Activity: Starting at the line that contains "[reserve] it is" and ending at the line that contains "Finished => True", the lines below are to be given again exactly, with nothing added.

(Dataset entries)
Definition overCap (r : RAMTier) (w : ramWriter) (p : bytes) : bool :=
  (r_maxObjectBytes r >? 0) && (need w p >? r_maxObjectBytes r).

(** [w.buf.Write(p)] with [w.reserved] at [n]. *)
Definition append (w : ramWriter) (n : Z) (p : bytes) : ramWriter :=
  mkWriter (w_meta w) (Some (buffered w ++ p)) n (w_overflow w) (w_stored w).

Definition Write (r : RAMTier) (w : ramWriter) (p : bytes) : RAMTier * ramWriter :=
  if w_overflow w then (r, w)
  else if overCap r w p then dropBuffer r w
  else
    let delta := wrap64 (need w p - w_reserved w) in
    if delta >? 0 then
      let '(ok, r') := reserve r delta in
      if ok then (r', append w (wrap64 (w_reserved w + delta)) p) else dropBuffer r w
    else (r, append w (w_reserved w) p).

Definition Commit (r : RAMTier) (w : ramWriter) : outcome Empty_set (RAMTier * ramWriter) :=
  let! (r1, stored) :=
    (if w_overflow w then Ok (r, w_stored w)
     else let! (b, r1) := commit r (w_meta w) (buffered w) in Ok (r1, b)) in
  Ok (release r1 (w_reserved w), mkWriter (w_meta w) None 0 (w_overflow w) stored).

Definition Abort (r : RAMTier) (w : ramWriter) : RAMTier * ramWriter :=
  (release r (w_reserved w), mkWriter (w_meta w) None 0 (w_overflow w) (w_stored w)).

Definition Stored (w : ramWriter) : bool := w_stored w.

Definition Writes (r : RAMTier) (w : ramWriter) (ps : list bytes) : RAMTier * ramWriter :=
  fold_left (fun rw p => Write (fst rw) (snd rw) p) ps (r, w).

(** ** Concurrent writers *)

(** Where a writer is: between calls, in [reserve] before its load, or after
    a load of [cur], with the chunk it is writing. *)
Inductive wpc : Type :=
| Idle
| Loading (p : bytes)
| Loaded (p : bytes) (cur : Z)
| Finished.

Record sys : Type := mkSys { y_tier : RAMTier; y_writers : list (ramWriter * wpc) }.

(** The growth [Write] charges for the chunk [p]. *)
Definition wdelta (w : ramWriter) (p : bytes) : Z := wrap64 (need w p - w_reserved w).

(** A step of one writer: its tier and its own state before and after. *)
Inductive wstep : RAMTier -> ramWriter * wpc -> RAMTier -> ramWriter * wpc -> Prop :=
| ws_swallow r w : w_overflow w = true -> wstep r (w, Idle) r (w, Idle)
| ws_cap r w p r' w' :
    w_overflow w = false -> overCap r w p = true -> dropBuffer r w = (r', w') ->
    wstep r (w, Idle) r' (w', Idle)
| ws_nogrowth r w p :
    w_overflow w = false -> overCap r w p = false -> wdelta w p <= 0 -> blen p < 2 ^ 62 ->
    wstep r (w, Idle) r (append w (w_reserved w) p, Idle)
| ws_unbounded r w p :
    w_overflow w = false -> overCap r w p = false -> 0 < wdelta w p -> r_inflightBudget r <= 0 ->
    wstep r (w, Idle) r (append w (wrap64 (w_reserved w + wdelta w p)) p, Idle)
| ws_reserve r w p :
    w_overflow w = false -> overCap r w p = false -> 0 < wdelta w p -> 0 < r_inflightBudget r ->
    blen p < 2 ^ 62 ->
    wstep r (w, Idle) r (w, Loading p)
| ws_load r w p : wstep r (w, Loading p) r (w, Loaded p (r_inflightBytes r))
| ws_refuse r w p cur r' w' :
    overBudget r cur (wdelta w p) = true -> dropBuffer r w = (r', w') ->
    wstep r (w, Loaded p cur) r' (w', Idle)
| ws_cas r w p cur :
    overBudget r cur (wdelta w p) = false -> r_inflightBytes r = cur ->
    wstep r (w, Loaded p cur) (with_inflight r (wrap64 (cur + wdelta w p)))
      (append w (wrap64 (w_reserved w + wdelta w p)) p, Idle)
| ws_retry r w p cur :
    overBudget r cur (wdelta w p) = false -> r_inflightBytes r <> cur ->
    wstep r (w, Loaded p cur) r (w, Loading p)
| ws_commit r w r' w' : Commit r w = Ok (r', w') -> wstep r (w, Idle) r' (w', Finished)
| ws_abort r w r' w' : Abort r w = (r', w') -> wstep r (w, Idle) r' (w', Finished).

Inductive sys_step : sys -> sys -> Prop :=
| ss_open y meta : sys_step y (mkSys (y_tier y) (y_writers y ++ [(Writer meta, Idle)]))
| ss_writer y i r x r' x' :
    y_tier y = r -> y_writers y !! i = Some x -> wstep r x r' x' ->
    sys_step y (mkSys r' (<[i := x']> (y_writers y)))
| ss_tier y r' : ram_step (y_tier y) r' -> sys_step y (mkSys r' (y_writers y)).

(** ** The in-flight invariant *)

(** The part of a tier the writers share. *)
Definition same_budget (r r' : RAMTier) : Prop :=
  r_inflightBudget r' = r_inflightBudget r /\ r_maxObjectBytes r' = r_maxObjectBytes r.

Lemma commit_budget r meta data b r' :
  commit r meta data = Ok (b, r') -> same_budget r r' /\ r_inflightBytes r' = r_inflightBytes r.
Proof.
  unfold commit. intros H. destruct (_ !! _); [|by simplify_eq].
  inv_obind. destruct a as [b' s']. by simplify_eq.
Qed.

Lemma ram_step_budget r r' : ram_step r r' -> same_budget r r' /\ r_inflightBytes r' = r_inflightBytes r.
Proof.
  intros H. destruct H as [r k|r k|r meta data b r' H|r]; [| |by eapply commit_budget|done].
  - unfold Get. destruct (_ !! _); [|done]. by destruct (shardGet _ _).
  - unfold Delete. by destruct (_ !! _).
Qed.

(** A writer holds exactly what it charged, within the per-object cap; inside
    [reserve] it is about to grow, on a loaded value that was within budget. *)
Definition pc_ok (r : RAMTier) (w : ramWriter) (pc : wpc) : Prop :=
  match pc with
  | Idle | Finished => True
  | Loading p => w_overflow w = false /\ overCap r w p = false /\ 0 < wdelta w p /\ blen p < 2 ^ 62
  | Loaded p cur =>
      (w_overflow w = false /\ overCap r w p = false /\ 0 < wdelta w p /\ blen p < 2 ^ 62) /\
      0 <= cur <= r_inflightBudget r
  end.

Definition writer_ok (r : RAMTier) (x : ramWriter * wpc) : Prop :=
  w_reserved (fst x) = blen (buffered (fst x)) /\
  (0 < r_maxObjectBytes r -> blen (buffered (fst x)) <= r_maxObjectBytes r) /\
  pc_ok r (fst x) (snd x).

Definition charged (x : ramWriter * wpc) : Z := w_reserved (fst x).

Record sys_ok (y : sys) : Prop := {
  so_budget : 0 < r_inflightBudget (y_tier y) < 2 ^ 62;
  so_writers : Forall (writer_ok (y_tier y)) (y_writers y);
  so_sum : r_inflightBytes (y_tier y) = sumZ charged (y_writers y);
  so_bound : r_inflightBytes (y_tier y) <= r_inflightBudget (y_tier y)
}.

Lemma writer_ok_same r r' x : same_budget r r' -> writer_ok r x -> writer_ok r' x.
Proof.
  intros [Hb Ho] (H1 & H2 & H3). split_and!; [done|by rewrite Ho|].
  destruct x as [w [|p|p cur|]]; simpl in *; unfold overCap in *; by rewrite ?Hb, ?Ho.
Qed.

Lemma charged_nonneg r x : writer_ok r x -> 0 <= charged x.
Proof. intros [H _]. unfold charged. rewrite H. unfold blen. lia. Qed.

Lemma wdelta_eq r w p pc :
  writer_ok r (w, pc) -> blen (buffered w) < 2 ^ 62 -> blen p < 2 ^ 62 ->
  wdelta w p = blen p /\ need w p = blen (buffered w) + blen p.
Proof.
  intros [H _] Hw Hp. cbn [fst] in H. unfold wdelta, need. unfold blen in *. unwrap64. lia.
Qed.

Lemma append_ok r w p n :
  n = blen (buffered w) + blen p -> (0 < r_maxObjectBytes r -> n <= r_maxObjectBytes r) ->
  writer_ok r (append w n p, Idle).
Proof.
  intros Hn Hc. unfold writer_ok. cbn [fst snd pc_ok].
  change (buffered (append w n p)) with (buffered w ++ p). change (w_reserved (append w n p)) with n.
  unfold blen in *. rewrite length_app. split_and!; [lia| |done]. intros H. apply Hc in H. lia.
Qed.

Lemma overCap_false r w p :
  overCap r w p = false -> 0 < r_maxObjectBytes r -> need w p <= r_maxObjectBytes r.
Proof. unfold overCap. rewrite !Z.gtb_ltb. intros H Hp. lia. Qed.

(** Dropping the buffer, [Commit] and [Abort] give the whole charge back. *)
Lemma writer_finish_ok r w o st pc :
  0 <= w_reserved w <= r_inflightBytes r -> r_inflightBytes r < 2 ^ 62 -> pc = Idle \/ pc = Finished ->
  let r' := release r (w_reserved w) in
  same_budget r r' /\ writer_ok r' (mkWriter (w_meta w) None 0 o st, pc) /\
  r_inflightBytes r' = r_inflightBytes r - w_reserved w.
Proof.
  intros Hw Hi Hpc r'. assert (same_budget r r' /\ r_inflightBytes r' = r_inflightBytes r - w_reserved w) as [Hsb Hin].
  { unfold r', release. rewrite Z.gtb_ltb. destruct (Z.ltb_spec 0 (w_reserved w)); [|split; [done|lia]].
    cbn. rewrite wrap64_small by lia. done. }
  split_and!; [done| |done]. unfold writer_ok. split_and!; [done|change (0 < r_maxObjectBytes r' -> 0 <= r_maxObjectBytes r'); lia|by destruct Hpc as [->| ->]].
Qed.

Response to this exercise:
    [reserve] it is about to grow, on a loaded value that was within budget. *)
Definition pc_ok (r : RAMTier) (w : ramWriter) (pc : wpc) : Prop :=
  match pc with
  | Idle | Finished => True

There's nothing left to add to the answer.